Over 55k Americans injured, killed by US police in just 1 yr – study
More than 55,000 Americans were either killed or injured by US police in just one year, a new study has revealed. Most of the deaths were from fatal firearm wounds or excessive use of taser devices.
The study, titled 'Perils of police action: a cautionary tale from US data sets,' covers the year 2012 and offers greater context to the issue of police brutality, which has only grown bigger in the four years since the research.
Published in the peer-reviewed British medical journal Injury Prevention, the study found that a total of 55,400 people were victims of police officers' “abuse of power” or “loss of control out of anger or fear" in 2012.
Among them, 1,063 people were either shot or tasered to death by law enforcement, out of an estimated 12.3 million arrests or stop-and-search incidents.
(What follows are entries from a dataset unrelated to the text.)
(* ===== verification/Introspect.v ===== *)
(** * oauth/introspect.go and oauth/revoke.go (RFC 7662, RFC 7009) *)
From S2P Require Import Prelude.
From S2P Require Import Errors.
From S2P Require Import GoLib.
From S2P Require Import Model.
From S2P Require Import Platform.
From S2P Require Import Exec.
From S2P Require Import Crypto.
From S2P Require Import OAuthRepo.
From S2P Require Import Scopes.
From S2P Require Import Policy.
From S2P Require Import UserSvc.
From S2P Require Import OAuth.
From S2P Require Import Token.
Local Open Scope Z_scope.

Module IntrospectResponse.
Record t := mk {
  Active : bool;
  Scope : string;
  ClientID : string;
  Username : string;
  TokenType : string;
  Exp : Z;
  Iat : Z;
  Sub : string;
  Iss : string;
  Aud : string
}.

#[global] Instance eta_t : Eta t := fun r => mk
  (r.(Active)) (r.(Scope)) (r.(ClientID)) (r.(Username)) (r.(TokenType)) (r.(Exp))
  (r.(Iat)) (r.(Sub)) (r.(Iss)) (r.(Aud)).

(** [&IntrospectResponse{Active: false}] *)
Definition inactive : t := mk false "" "" "" "" 0 0 "" "" "".
End IntrospectResponse.

(** [tokenTypeHint == "" || tokenTypeHint == kind] *)
Definition hint_allows (tokenTypeHint kind : string) : bool :=
  String.eqb tokenTypeHint "" || String.eqb tokenTypeHint kind.

(** [v, ok := claims[k].(string)] *)
Definition claim_string (claims : list (string * any)) (k : string) : option string :=
  match map_get claims k with Some (AString v) => Some v | _ => None end.

(** [v, ok := claims[k].(float64)], then [int64(v)] *)
Definition claim_int (claims : list (string * any)) (k : string) : option Z :=
  match map_get claims k with Some (AFloat v) => Some v | _ => None end.

Section introspect.
Context `{Platform} (s : Service).

(** ** Introspection *)

Definition deniedByIntrospectPolicy (tokenType : string) (tokenClientID : UUID)
    (tokenUserID : option UUID) (scopes : list string) (audience : option string)
    (requestingClientID : UUID) : M bool :=
  match s.(policyEvaluator) with
  | None => ret false
  | Some _ =>
      let uid := match tokenUserID with Some u => uuid_string u | None => "" end in
      wall <- wall_now ;;
      result <- evaluate s "introspect"
          (Inputs.BuildIntrospectInput wall tokenType (uuid_string tokenClientID) uid scopes
             audience (uuid_string requestingClientID) "") ;;
      ret (match result with Some r => r.(PolicyResult.Deny) | None => false end)
  end.

(** The username, for the client that owns the token; "" when not found. *)
Definition usernameFor (tokenUserID : option UUID) (tokenClientID requestingClientID : UUID)
    : M string :=
  match tokenUserID with
  | Some uid =>
      if N.eqb tokenClientID requestingClientID then
        u <- opt (UserSvc.GetByID uid) ;;
        ret (match u with Some u => u.(User.Email) | None => "" end)
      else ret ""
  | None => ret ""
  end.

Definition introspectJWTAccessToken (claims : list (string * any)) (issuer : string)
    (requestingClientID : UUID) : M IntrospectResponse.t :=
  let jti := get_string claims "jti" in
  revoked <- (if String.eqb jti "" then ret false
              else r <- opt (IsJTIRevoked jti) ;; ret (default false r)) ;;
  if revoked then ret IntrospectResponse.inactive
  else
    let clientIDStr := get_string claims "client_id" in
    let tokenClientID := default uuid_nil (uuid_parse clientIDStr) in
    let scopeStr := get_string claims "scope" in
    let scopes := parseSpaceDelimited scopeStr in
    let aud := claim_string claims "aud" ≫= fun a => if String.eqb a "" then None else Some a in
    let sub := claim_string claims "sub" in
    let tokenUserID := sub ≫= fun v =>
      if String.eqb v "" || String.eqb v clientIDStr then None else uuid_parse v in
    denied <- deniedByIntrospectPolicy "access_token" tokenClientID tokenUserID scopes aud
                requestingClientID ;;
    if denied then ret IntrospectResponse.inactive
    else
      username <- usernameFor tokenUserID tokenClientID requestingClientID ;;
      ret {| IntrospectResponse.Active := true;
             IntrospectResponse.Scope := scopeStr;
             IntrospectResponse.ClientID := clientIDStr;
             IntrospectResponse.Username := username;
             IntrospectResponse.TokenType := "Bearer";
             IntrospectResponse.Exp := default 0 (claim_int claims "exp");
             IntrospectResponse.Iat := default 0 (claim_int claims "iat");
             IntrospectResponse.Sub := default "" sub;
             IntrospectResponse.Iss := issuer;
             IntrospectResponse.Aud := default "" aud |}.

Definition introspectAccessToken (at_ : AccessToken.t) (issuer : string)
    (requestingClientID : UUID) : M IntrospectResponse.t :=
  wall <- wall_now ;;
  if negb (AccessToken.IsValid wall at_) then ret IntrospectResponse.inactive
  else
    denied <- deniedByIntrospectPolicy "access_token" at_.(AccessToken.ClientID)
                at_.(AccessToken.UserID) at_.(AccessToken.Scopes) at_.(AccessToken.Audience)
                requestingClientID ;;
    if denied then ret IntrospectResponse.inactive
    else
      username <- usernameFor at_.(AccessToken.UserID) at_.(AccessToken.ClientID)
                    requestingClientID ;;
      ret {| IntrospectResponse.Active := true;
             IntrospectResponse.Scope := joinScopes at_.(AccessToken.Scopes);
             IntrospectResponse.ClientID := uuid_string at_.(AccessToken.ClientID);
             IntrospectResponse.Username := username;
             IntrospectResponse.TokenType := "Bearer";
             IntrospectResponse.Exp := time_unix at_.(AccessToken.ExpiresAt);
             IntrospectResponse.Iat := time_unix at_.(AccessToken.CreatedAt);
             IntrospectResponse.Sub := match at_.(AccessToken.UserID) with
                                       | Some u => uuid_string u
                                       | None => ""
                                       end;
             IntrospectResponse.Iss := issuer;
             IntrospectResponse.Aud := default "" at_.(AccessToken.Audience) |}.

Definition introspectRefreshToken (rt : RefreshToken.t) (issuer : string)
    (requestingClientID : UUID) : M IntrospectResponse.t :=
  now <- clock_now ;;
  if rt.(RefreshToken.Revoked) || RefreshToken.WasRotated rt
     || time_before rt.(RefreshToken.ExpiresAt) now
  then ret IntrospectResponse.inactive
  else
    denied <- deniedByIntrospectPolicy "refresh_token" rt.(RefreshToken.ClientID)
                (Some rt.(RefreshToken.UserID)) rt.(RefreshToken.Scopes)
                rt.(RefreshToken.Audience) requestingClientID ;;
    if denied then ret IntrospectResponse.inactive
    else
      ret {| IntrospectResponse.Active := true;
             IntrospectResponse.Scope := joinScopes rt.(RefreshToken.Scopes);
             IntrospectResponse.ClientID := uuid_string rt.(RefreshToken.ClientID);
             IntrospectResponse.Username := "";
             IntrospectResponse.TokenType := "refresh_token";
             IntrospectResponse.Exp := time_unix rt.(RefreshToken.ExpiresAt);
             IntrospectResponse.Iat := time_unix rt.(RefreshToken.CreatedAt);
             IntrospectResponse.Sub := uuid_string rt.(RefreshToken.UserID);
             IntrospectResponse.Iss := issuer;
             IntrospectResponse.Aud := default "" rt.(RefreshToken.Audience) |}.

(** The validated claims of a token that is to be read as a JWT. *)
Definition jwtClaims (token tokenTypeHint : string) : M (option (list (string * any))) :=
  match s.(jwtSigner) with
  | Some j =>
      if hint_allows tokenTypeHint "access_token" && looksLikeJWT token
      then opt (ask (j.(ValidateAccessTokenJWT) token))
      else ret None
  | None => ret None
  end.

(** [x, err := find; err == nil && x != nil] for a kind the hint allows. *)
Definition findHinted {A} (tokenTypeHint kind : string) (find : M (option A * option error))
    : M (option A) :=
  if hint_allows tokenTypeHint kind then
    let! (found, err) := find ;;
    ret (match err with None => found | Some _ => None end)
  else ret None.

Definition Introspect (token tokenTypeHint issuer : string) (requestingClientID : UUID)
    : M IntrospectResponse.t :=
  guard (negb (String.eqb token "")) (ErrInvalidRequest "missing token") ;;;
  claims <- jwtClaims token tokenTypeHint ;;
  match claims with
  | Some claims => introspectJWTAccessToken claims issuer requestingClientID
  | None =>
      let tokenHash := HashToken token in
      at_ <- findHinted tokenTypeHint "access_token" (FindAccessToken tokenHash) ;;
      match at_ with
      | Some at_ => introspectAccessToken at_ issuer requestingClientID
      | None =>
          rt <- findHinted tokenTypeHint "refresh_token" (FindRefreshToken tokenHash) ;;
          match rt with
          | Some rt => introspectRefreshToken rt issuer requestingClientID
          | None => ret IntrospectResponse.inactive
          end
      end
  end.

(** ** Revocation *)

Definition revokeRefreshToken (rt : RefreshToken.t) : M unit :=
  or_fail (RevokeRefreshTokenFamily rt.(RefreshToken.FamilyID))
    (ErrServerError "failed to revoke refresh token") ;;;
  ignore (RevokeAccessTokensBySession rt.(RefreshToken.SessionID)).

Definition revokeAccessToken (at_ : AccessToken.t) : M unit :=
  or_fail (RevokeAccessToken at_.(AccessToken.ID)) (ErrServerError "failed to revoke access token").

(** The JWT branch; [false] when the token belongs to another client. *)
Definition denylistJWT (claims : list (string * any)) (client : OAuthClient.t) : M bool :=
  if negb (String.eqb (get_string claims "client_id") (uuid_string client.(OAuthClient.ID)))
  then ret false
  else
    let jti := get_string claims "jti" in
    now <- clock_now ;;
    let expiry := match claim_int claims "exp" with
                  | Some exp => exp * second
                  | None => time_add now (dur_mul 24 hour)
                  end in
    (if String.eqb jti "" then ret tt
     else or_fail (RevokeJTI jti expiry)
            (ErrServerError "failed to denylist jwt access token")) ;;;
    ret true.

Definition revokeStored (token tokenTypeHint : string) (client : OAuthClient.t) : M unit :=
  let tokenHash := HashToken token in
  rt <- findHinted tokenTypeHint "refresh_token" (FindRefreshToken tokenHash) ;;
  match rt with
  | Some rt =>
      if negb (N.eqb rt.(RefreshToken.ClientID) client.(OAuthClient.ID)) then ret tt
      else revokeRefreshToken rt
  | None =>
      at_ <- findHinted tokenTypeHint "access_token" (FindAccessToken tokenHash) ;;
      match at_ with
      | Some at_ =>
          if negb (N.eqb at_.(AccessToken.ClientID) client.(OAuthClient.ID)) then ret tt
          else revokeAccessToken at_
      | None => ret tt
      end
  end.

Definition Revoke (token tokenTypeHint : string) (client : OAuthClient.t) : M unit :=
  guard (negb (String.eqb token "")) (ErrInvalidRequest "missing token") ;;;
  claims <- jwtClaims token tokenTypeHint ;;
  owned <- match claims with
           | Some claims => denylistJWT claims client
           | None => ret true
           end ;;
  if owned then revokeStored token tokenTypeHint client else ret tt.

End introspect.

(** ** What introspection and revocation promise *)
Module IntrospectFacts.

Section facts.
Context `{Platform} (s : Service).

#[export] Instance deniedByIntrospectPolicy_read_only ty c u sc a r :
  ReadOnly (deniedByIntrospectPolicy s ty c u sc a r).
Proof. unfold deniedByIntrospectPolicy. solve_preserves ltac:(apply _). Qed.

#[export] Instance usernameFor_read_only u c r : ReadOnly (usernameFor u c r).
Proof. unfold usernameFor. solve_preserves ltac:(apply _). Qed.

#[export] Instance jwtClaims_read_only t h : ReadOnly (jwtClaims s t h).
Proof. unfold jwtClaims. solve_preserves ltac:(apply _). Qed.

#[export] Instance IsJTIRevoked_read_only j : ReadOnly (IsJTIRevoked j).
Proof. unfold IsJTIRevoked. solve_preserves ltac:(apply _). Qed.

(** A live access token row, a live refresh token row, a JWT the signer
    accepts and the denylist does not hold. *)
Definition live_access (wall : Z) (t : AccessToken.t) : Prop :=
  t.(AccessToken.Revoked) = false /\ wall < t.(AccessToken.ExpiresAt).

Definition live_refresh (now : Z) (t : RefreshToken.t) : Prop :=
  t.(RefreshToken.Revoked) = false /\ t.(RefreshToken.RotatedAt) = None /\
  now <= t.(RefreshToken.ExpiresAt).

Definition denylisted (wall : Z) (jti : string) (db : DB) : Prop :=
  exists r, db.(revoked_jtis) !! jti = Some r /\ wall < r.(RevokedJTI.ExpiresAt).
On average, nearly 34 people were killed or had to seek hospital treatment for injuries sustained from police per 10,000 stops or arrests.
The research found that the numbers aren’t distributed evenly when it comes to race, ethnicity, or age.
“Blacks, Native Americans and Hispanics had higher stop/arrest rates per 10,000 population than white non-Hispanics and Asians,” the study’s authors stated.
“Given a national history of racism, the excess per capita death rate of blacks from US police action rightly concerns policy analysts, advocates and the press,” the study added.
“The excess appears to reflect exposure. Blacks are arrested more often than whites, and youth more often than the elderly.”
However, the study found that when black people are stopped or arrested by US police, they are “no more likely” than white people to be killed during that incident.
In 2015, there were 1,207 people killed by police across the US, according to Killed By Police resource data.
It comes on the backdrop of the latest chilling events of the kind - the killings of Alton Sterling and Philando Castile, both African-American, in Louisiana and Minnesota. News of the events spurred massive protests nationwide.
One such protest in Dallas, initially peaceful, became violent when five police officers were killed and seven others wounded by a shooter, leading to the deadliest single incident for US law enforcement since September 11, 2001.
Earlier this month, black behavioral therapist Charles Kinsey was wounded in the leg while lying on the ground in a car park, his arms raised, after attempting to calm one of his autistic patients.
When police were asked why they shot the man, one of the officers simply said, “I don’t know.”
However, the most high-profile police violence case was when a white officer killed unarmed 18-year-old Michael Brown almost two years ago in Ferguson, Missouri. The incident sparked weeks of violent unrest across the US and around the world.